Ducati won 4 Superbike World Championships with the 916, in 1994-1996, and in 1998, with riders Carl Fogarty and Troy Corser. Ducati won the Manufacturer's Championship in all those years.

| Year | Rider | Victories | Bike | Manufacturer's Championship |
|---|---|---|---|---|
| 1994 | Carl Fogarty | 11 | Ducati 916 | Ducati |
| 1995 | Carl Fogarty | 13 | Ducati 916 | Ducati |
| 1996 | Troy Corser | 7 | Ducati 916 | Ducati |
| 1998 | Carl Fogarty | 3 | Ducati 916 | Ducati |

On March 1 and 2 in 1999, at the AHRMA Classic Days at Daytona International Speedway, Devin Battley rode a 1998 Ducati 916 to two victories. First, in the eight-lap Formula One class, and then in the Battle of the Twins Open class.

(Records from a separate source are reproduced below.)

(** ** Writing, then reading *)

(** X18.  The songs of a playlist come back from its file.  For a playlist
    of at most [MAX_PLAYLIST_ITEMS] storable songs whose name holds no NUL
    and no opening bracket, the decoder gives back from the text of
    [save_playlist] exactly the song list, whatever quotes, backslashes,
    newlines, carriage returns and tabs the titles and source ids hold.
    When the text is within the size limit of the reader and the file can
    be opened for writing, [load_playlist_songs] after [save_playlist]
    restores the application state, also from a state in which the songs
    of the playlist are not in memory. *)
Theorem playlist_round_trip st d idx pl :
  0 <= idx ->
  playlists st !! Z.to_nat idx = Some pl ->
  NUL ∉ name pl ->
  "["%char ∉ name pl ->
  Forall storable_song (items pl) ->
  count pl <= MAX_PLAYLIST_ITEMS ->
  decode_songs (playlist_text pl) = items pl
  /\ (Z.of_nat (length (playlist_text pl)) <= 1024 * 1024 ->
      fopen_w d (playlist_path st (filename pl)) = true ->
      let d' := save_playlist st d idx in
      files d' !! playlist_path st (filename pl) = Some (playlist_text pl)
      /\ load_playlist_songs st d' idx = st
      /\ load_playlist_songs (set_items st (Z.to_nat idx) []) d' idx = st).
Proof.
  intros Hge Hl Hnul Hbr Hsongs Hcount.
  pose proof (decode_songs_playlist_text pl Hbr Hsongs Hcount) as Hdec.
  split; [exact Hdec|]. intros Hsize Hopen d'.
  assert (Hd' : d' = write_file d (playlist_path st (filename pl)) (playlist_text pl)).
  { unfold d'. by rewrite (save_playlist_written _ _ _ _ Hge Hl), Hopen. }
  assert (Hread : read_content d' (playlist_path st (filename pl)) = Some (playlist_text pl)).
  { rewrite Hd'. apply read_content_written; [|done|by apply playlist_text_wf].
    unfold playlist_text. discriminate. }
  split; [rewrite Hd'; cbn [files write_file]; apply lookup_insert_eq|]. split.
  - unfold load_playlist_songs, playlist_count.
    rewrite (index_in_range _ _ _ Hge Hl), Hl, Hread, Hdec. by apply set_items_same.
  - pose proof (set_items_lookup st (Z.to_nat idx) pl [] Hl) as Hl0.
    unfold load_playlist_songs, playlist_count.
    rewrite (index_in_range _ _ _ Hge Hl0), Hl0. cbn [filename].
    rewrite playlist_path_set_items, Hread, Hdec, set_items_twice.
    by apply set_items_same.
Qed.

Lemma playlist_round_trip_witness :
  let st := sample_state [tricky_playlist] in
  decode_songs (playlist_text tricky_playlist) = items tricky_playlist
  /\ load_playlist_songs st (save_playlist st sample_disk 0) 0 = st
  /\ load_playlist_songs (sample_state [unloaded tricky_playlist])
       (save_playlist st sample_disk 0) 0 = st.
Proof.
  intros st.
  destruct (playlist_round_trip st sample_disk 0 tricky_playlist) as [Hdec Hload].
  - lia.
  - reflexivity.
  - by_computation.
  - by_computation.
  - repeat constructor.
    + exists tricky_title, (lit "abc123"). repeat split; by_computation.
    + exists [], (lit "xyz"). repeat split; by_computation.
  - by_computation.
  - destruct Hload as (_ & H1 & H2); [by_computation | reflexivity|].
    split; [exact Hdec|]. split; [exact H1 | exact H2].
Defined.

(** X19.  The library comes back from the index.  For a library of at most
    [MAX_PLAYLISTS] storable entries the decoder gives back from the index
    text the same names and storage keys in the same order, whatever
    quotes, backslashes, newlines, carriage returns and tabs they hold;
    the songs are not part of the index.  When the text is within the size
    limit of the reader and the index can be opened for writing,
    [load_playlists] after [save_playlists_index] gives the library with
    its song lists left to be loaded. *)
Theorem index_round_trip st d :
  Forall storable_entry (playlists st) ->
  playlist_count st <= MAX_PLAYLISTS ->
  decode_index (index_text (playlists st)) = unloaded <$> playlists st
  /\ (Z.of_nat (length (index_text (playlists st))) <= 1024 * 1024 ->
      fopen_w d (playlists_index st) = true ->
      load_playlists st (save_playlists_index st d)
      = set_playlists st (unloaded <$> playlists st)).
Proof.
  intros Hpls Hcount.
  pose proof (decode_index_index_text _ Hpls Hcount) as Hidx.
  split; [exact Hidx|]. intros Hsize Hopen.
  rewrite save_playlists_index_written, Hopen. unfold load_playlists.
  rewrite read_content_written; [| |done|by apply index_text_wf].
  - by rewrite Hidx.
  - unfold index_text. discriminate.
Qed.

Lemma index_round_trip_witness :
  let st := sample_state [tricky_playlist; road_trip] in
  decode_index (index_text (playlists st)) = [unloaded tricky_playlist; road_trip]
  /\ load_playlists st (save_playlists_index st sample_disk)
     = sample_state [unloaded tricky_playlist; road_trip].
Proof.
  intros st.
  destruct (index_round_trip st sample_disk) as [Hdec Hload].
  - repeat constructor; by_computation.
  - by_computation.
  - split; [exact Hdec|]. apply Hload; [by_computation | reflexivity].
Defined.

(** ** The control channel: connecting and sending *)

(** X20.  [mpv_connect] returns true exactly when a descriptor is open
    afterwards; a failed call changes nothing, a call on an open
    descriptor changes nothing, a call that opens one sends the request
    to observe the end of file as the first line, and a second call in a
    row returns the same and changes nothing. *)
Theorem mpv_connect_spec p :
  let r := mpv_connect p in
  (r.1 = true <-> 0 <= mpv_ipc_fd r.2)
  /\ (r.1 = false -> r.2 = p)
  /\ (0 <= mpv_ipc_fd p -> r = (true, p))
  /\ (mpv_ipc_fd p < 0 -> r.1 = true ->
      outbox r.2 = outbox p ++ [observe_cmd] /\ mpv_ipc_fd r.2 = socket_fd p
      /\ socket_present p = true /\ accepting p = true)
  /\ mpv_connect r.2 = r.
Proof.
  intros r. unfold r, mpv_connect.
  destruct (Z.geb_spec (mpv_ipc_fd p) 0) as [Hfd|Hfd]; cbn [fst snd].
  { destruct (Z.geb_spec (mpv_ipc_fd p) 0); [|lia]. repeat split; try done; lia. }
  destruct (socket_present p) eqn:Hs; cbn [negb fst snd].
  2:{ destruct (Z.geb_spec (mpv_ipc_fd p) 0); [lia|]. rewrite Hs.
      repeat split; try done; lia. }
  destruct (Z.ltb_spec (socket_fd p) 0) as [Hsock|Hsock]; cbn [fst snd].
  { destruct (Z.geb_spec (mpv_ipc_fd p) 0); [lia|]. rewrite Hs.
    destruct (Z.ltb_spec (socket_fd p) 0); [|lia]. repeat split; try done; lia. }
  destruct (accepting p) eqn:Ha; cbn [negb fst snd].
  2:{ destruct (Z.geb_spec (mpv_ipc_fd p) 0); [lia|]. rewrite Hs, Ha.
      destruct (Z.ltb_spec (socket_fd p) 0); [lia|]. repeat split; try done; lia. }
  cbn [mpv_ipc_fd write_line set_fd outbox].
  destruct (Z.geb_spec (socket_fd p) 0); [|lia].
  repeat split; try done; lia.
Qed.



(** ** The command that loads a link *)

Lemma escape_url_length u : (length (escape_url u) <= 2 * length u)%nat.
Proof.
  induction u as [|c u IH]; simpl; [lia|]. destruct (_ || _); simpl; lia.
Qed.

Lemma scan_string_escape_url u rest :
  scan_string (escape_url u ++ DQUOTE :: rest) = DQUOTE :: rest.
Proof.
  induction u as [|c u IH]; [reflexivity|]. cbn [escape_url].
  destruct (Ascii.eqb_spec c DQUOTE) as [->|Hq]; [exact IH|].
  destruct (Ascii.eqb_spec c BACKSLASH) as [->|Hb]; [exact IH|].
  cbn [orb app scan_string]. by rewrite (eqb_false _ _ Hq), (eqb_false _ _ Hb).
Qed.

Lemma json_unescape_escape_url u :
  json_unescape (escape_url u) = u.
Proof.
  induction u as [|c u IH]; [reflexivity|]. cbn [escape_url].
  destruct (Ascii.eqb_spec c DQUOTE) as [->|Hq]; [simpl; by rewrite IH|].
  destruct (Ascii.eqb_spec c BACKSLASH) as [->|Hb]; [simpl; by rewrite IH|].
  cbn [orb json_unescape]. by rewrite (eqb_false _ _ Hb), IH.
Qed.

Lemma escape_url_no_newline u : LF ∉ u -> LF ∉ escape_url u.
Proof.
  induction u as [|c u IH]; [done|]. intros [Hc Hu]%not_elem_of_cons. cbn [escape_url].
  destruct (_ || _); repeat (apply not_elem_of_cons; split; [done|]); auto.
Qed.

(** X21.  With a descriptor open, [mpv_load_url] for a link of at most 2000
    bytes writes one command and a newline: the [loadfile] command with
    the link as a string in which every quote and backslash has a
    backslash before it.  The command is not cut, the string ends at the
    quote the program wrote, reading it back gives the link, and a link
    without a newline gives a command of one line. *)
Theorem mpv_load_url_line u p :
  0 <= mpv_ipc_fd p ->
  Z.of_nat (length u) <= 2000 ->
  outbox (mpv_load_url u p) = outbox p ++ [loadfile_line u; [LF]]
  /\ (forall rest, scan_string (escape_url u ++ DQUOTE :: rest) = DQUOTE :: rest)
  /\ json_unescape (escape_url u) = u
  /\ (LF ∉ u -> LF ∉ loadfile_line u).
Proof.
  intros Hfd Hlen. split; [|split; [|split]].
  - unfold mpv_load_url. fold (loadfile_line u). rewrite snprintf_fits.
    + rewrite mpv_send_command_connected by done. cbn [outbox write_line].
      by rewrite <- app_assoc.
    + unfold loadfile_line, quoted. pose proof (escape_url_length u).
      rewrite !length_app. simpl length. rewrite !length_app. simpl length. lia.
  - apply scan_string_escape_url.
  - apply json_unescape_escape_url.
  - intros Hlf. unfold loadfile_line, quoted.
    repeat first [ apply not_elem_of_app; split
                 | apply not_elem_of_cons; split; [by_computation|]
                 | by apply escape_url_no_newline
                 | by_computation ].
Qed.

==Subsequent models and legacy==
The 916 was later replaced by the 996 and 998 with similar design but revised engines and more power. (Note: "Other features introduced on the 916 included a single-sided swing arm, patented adjustable steering, an exhaust system with twin mufflers exiting just underneath the seat, and one of the most distinctive styling jobs ever seen on two wheels."—The Art of the Motorcycle)

Massimo Tamburini went on to design the MV Agusta F4, the bike which is seen as his replacement for the 916 range, and it shares many similarities with the 916 especially in the tail section. Both of these Tamburini designs were featured in the Guggenheim Museum's 1998 The Art of the Motorcycle exhibit.

Looking back over a decade after its introduction, it is regularly placed on top lists of important designs in motorcycle history by authorities like the Guggenheim Museum, Bennetts, and Design Week; and authors Ian Falloon, Hugo Wilson, and Margaret Henderson. In a retrospective on the 1990s, Motorcyclist magazine simply stated, "1994: Ducati 916 debuts. Did anything else happen that year?"

In addition to the Guggenheim exhibit noted above, an example is also held by the San Francisco Museum of Modern Art.